Por outro lado, o antimônio também é fisicamente macio, apresentando uma dureza de 3 na escala de Mohs. É estável à temperatura ambiente e não reage com o oxigênio no ar. Mas quando aquecido na presença de oxigênio, forma o trióxido de antimônio, Sb 2 O 3 .

Também é resistente à ação de ácidos fracos; mas quente é atacado por ácidos nítrico e clorídrico.

O antimônio possui inúmeras aplicações, entre elas é utilizado em ligas com chumbo e estanho, na fabricação de baterias de veículos, materiais de baixo atrito, etc.

Esse metalóide tem a rara propriedade de aumentar o volume quando solidifica, permitindo que suas ligas ocupem completamente o espaço usado para moldar o instrumento a ser fabricado.

História de sua descoberta

Antes de Cristo

Há evidências de que, desde 3100 aC, o sulfeto de antimônio era usado como cosmético no Egito.
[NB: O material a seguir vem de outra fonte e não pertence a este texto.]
(** C16: liveness.  No finished segment is left without a signature where
    signatures are no longer than those of ML-DSA-65.  Where nothing fails, the
    process holds a key pair and no more than eight segments are waiting, the
    deferred signing that follows the end of the segments ends without an error
    and empties the queue.  If the signatures of the algorithm fit the buffer,
    which is as long as a signature of ML-DSA-65 whatever the algorithm is, it
    changes no segment and leaves next to every one of them, those that were
    waiting before as well, a signature of its SHA-256 that the public key
    verifies.  If they are longer, as those of ML-DSA-87 and of SLH-DSA are, it
    writes nothing, and the segments stay unsigned without being queued again. *)
Theorem finished_segments_signed l n g g65 sk pk d0 s :
  holder n g sk pk s -> OQS_SIG_keypair g d0 = (pk, sk) -> wal_pqc_signing (sv_wal s) = true ->
  OQS_SIG_new "ML-DSA-65" = Some g65 ->
  wf_queue (sv_queue s) -> (length (queued (sv_queue s) ++ l) <= PQC_SIGN_QUEUE_SIZE)%nat ->
  Forall (present s) (queued (sv_queue s) ++ l) ->
  let round := (do! finish_all l in XLogPqcProcessDeferredSigning wal_segment_size) in
  ((sig_length_signature g <= sig_length_signature g65)%nat ->
   exists s', round s = (Ok tt, s') /\ queued (sv_queue s') = [] /\
     Forall (signed g pk s') (queued (sv_queue s) ++ l) /\
     forall x, files (sv_env s') !! path x = files (sv_env s) !! path x) /\
  ((forall m d, sig_length_signature g65 < length (OQS_SIG_sign g m sk d))%nat ->
   exists s', round s = (Ok tt, s') /\ queued (sv_queue s') = [] /\ files (sv_env s') = files (sv_env s)).
Proof.
  intros (Hr & Hz & Hk) Hkp Hon Hg Hwf Hlen Hp round. unfold round. rewrite <- (sign_buffer_size s g65 Hz Hg).
  mrun (finish_all_run l s Hon).
  destruct (enqueue_all_run l _ Hwf) as [Hwf' Hq]. rewrite firstn_all2 in Hq by exact Hlen.
  set (q' := snd (enqueue_all l (sv_queue s))) in *.
  rewrite (process_queue_run wal_segment_size (over queueL q' s)) by exact Hwf'.
  change (sv_queue (over queueL q' s)) with q'. rewrite Hq.
  set (s1 := over queueL (mkQueue 0 (q_segno q') (q_tli q')) (over queueL q' s)). split.
  - intros Hb. destruct (sign_all_signed n g sk pk d0 _ Hkp s1 (conj Hr (conj Hz (conj Hk Hb))) Hp)
      as (s2 & H2 & [p ->] & Hall & Hsame & _).
    eexists. split; [exact H2|]. split; [reflexivity|]. split; [exact Hall|exact Hsame].
  - intros Hb. destruct (sign_all_long n g sk pk _ s1 (conj Hr (conj Hz Hk)) Hb Hp) as (s2 & H2 & [p ->] & E2).
    eexists. split; [exact H2|]. split; [reflexivity|exact E2].
Qed.
End Round.

(** ** Witness *)

Import Toy.

(** A process that has initialised the layer and holds a key pair of an
    algorithm, with one segment waiting and one about to be finished. *)
Definition sample_round (g : OQS_SIG) (alg : PqcAlgorithm) : server :=
  let e := set_files {[XLogFilePath 1 7 (2 ^ 24) := mkFile [1; 2; 3] 384; XLogFilePath 1 8 (2 ^ 24) := mkFile [4] 384]} env0 in
  let '(pk, sk) := OQS_SIG_keypair g 0 in
  mkServer (mkPqc e true (filled <$> pqc_algorithms_static) None false) (sv_guc sample_reload) (sv_keys sample_reload)
    (sv_master sample_reload) (mkWalState true (Some sk) (length sk) (Some pk) (length pk) alg true)
    (mkQueue 1 (7 :: repeat 0 7) (1 :: repeat 0 7)).

Definition sig65 : OQS_SIG := toy_sig 6 7 20.
Definition sig87 : OQS_SIG := toy_sig 7 8 22.

Lemma alg87 : sig_alg_named "ml-dsa-87" PQC_ALG_ML_DSA_87 sig87.
Proof.
  exists (sig_row PQC_ALG_ML_DSA_87 "ML-DSA-87" "ML-DSA-87" 5). split; [discriminate|]. repeat split.
Qed.

Lemma sample_present g alg : Forall (present (2 ^ 24) (sample_round g alg)) [(7, 1); (8, 1)].
Proof.
  assert (Hf : files (sv_env (sample_round g alg)) =
    {[XLogFilePath 1 7 (2 ^ 24) := mkFile [1; 2; 3] 384; XLogFilePath 1 8 (2 ^ 24) := mkFile [4] 384]})
    by (unfold sample_round; destruct (OQS_SIG_keypair g 0); reflexivity).
  unfold present. rewrite Hf. apply Forall_cons_2; [|apply Forall_cons_2; [|apply Forall_nil_2]];
    (eexists; vm_compute; reflexivity).
Qed.

(** With keys of ML-DSA-65 both segments are signed, with those of ML-DSA-87,
    whose signatures are longer, none is. *)
Lemma finished_segments_signed_witness :
  let round := (do! finish_all [(8, 1)] in XLogPqcProcessDeferredSigning (2 ^ 24)) in
  (exists s', round (sample_round sig65 PQC_ALG_ML_DSA_65) = (Ok tt, s') /\
     Forall (signed (2 ^ 24) sig65 (fst (OQS_SIG_keypair sig65 0)) s') [(7, 1); (8, 1)]) /\
  exists s', round (sample_round sig87 PQC_ALG_ML_DSA_87) = (Ok tt, s') /\ queued (sv_queue s') = [] /\
    files (sv_env s') = files (sv_env (sample_round sig87 PQC_ALG_ML_DSA_87)).
Proof.
  intros round. split.
  - destruct (finished_segments_signed (2 ^ 24) [(8, 1)] "ml-dsa-65" sig65 sig65
      (snd (OQS_SIG_keypair sig65 0)) (fst (OQS_SIG_keypair sig65 0)) 0 (sample_round sig65 PQC_ALG_ML_DSA_65)) as [Hfit _].
    + split; [split; [reflexivity|apply filled_registry_ok; reflexivity]|]. split; [split; reflexivity|].
      split; [exact sample_alg|]. repeat split.
    + reflexivity.
    + reflexivity.
    + reflexivity.
    + repeat split; cbn; unfold PQC_SIGN_QUEUE_SIZE; lia.
    + cbn. unfold PQC_SIGN_QUEUE_SIZE. lia.
    + apply sample_present.
    + destruct Hfit as (s' & Hr & _ & Hall & _); [reflexivity|]. exists s'. split; [exact Hr|exact Hall].
  - destruct (finished_segments_signed (2 ^ 24) [(8, 1)] "ml-dsa-87" sig87 sig65
      (snd (OQS_SIG_keypair sig87 0)) (fst (OQS_SIG_keypair sig87 0)) 0 (sample_round sig87 PQC_ALG_ML_DSA_87)) as [_ Hlong].
    + split; [split; [reflexivity|apply filled_registry_ok; reflexivity]|]. split; [split; reflexivity|].
      split; [exact alg87|]. repeat split.
    + reflexivity.
    + reflexivity.
    + reflexivity.
    + repeat split; cbn; unfold PQC_SIGN_QUEUE_SIZE; lia.
    + cbn. unfold PQC_SIGN_QUEUE_SIZE. lia.
    + apply sample_present.
    + apply Hlong. intros m d. unfold sig87, sig65, toy_sig. cbn [sig_length_signature OQS_SIG_sign].
      rewrite length_spread. lia.
Defined.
Na Mesopotâmia, atual Iraque, foram encontrados restos de um vaso e outros artefatos que supostamente datam entre 3000 e 2200 aC, nos quais o antimônio foi usado em sua elaboração.

Introdução do termo

O estudioso romano Plínio, o Velho (23-79 dC) descreveu o uso de antimônio, que ele chamou de estibio, na elaboração de sete medicamentos em seu Tratado de História Natural. O alquimista Abu Mussa Jahir Ibn Hayyan (721-815) é creditado com a introdução do termo antimônio para nomear o elemento.

Ele usou a seguinte etimologia: ‘anti’ como sinônimo de negação e ‘mono’ apenas para. Então ele queria enfatizar que o antimônio não era apenas da natureza. Já se sabe que faz parte de minerais sulfetados, que gostam de muitos outros elementos.

Obtenção

Acredita-se que o naturista grego Pedanius Diascorides tenha obtido antimônio puro, aquecendo o sulfeto de antimônio em uma corrente de ar. O metalurgista italiano Vannocio Biringucio, no livro De la Pirotecnia (1540), descreve um método para isolar o antimônio.

O químico alemão Andreas Libavius ​​(1615), usando uma mistura fundida de ferro, sulfeto de antimônio, sal e tartarato de potássio, conseguiu a produção de um antimônio cristalino.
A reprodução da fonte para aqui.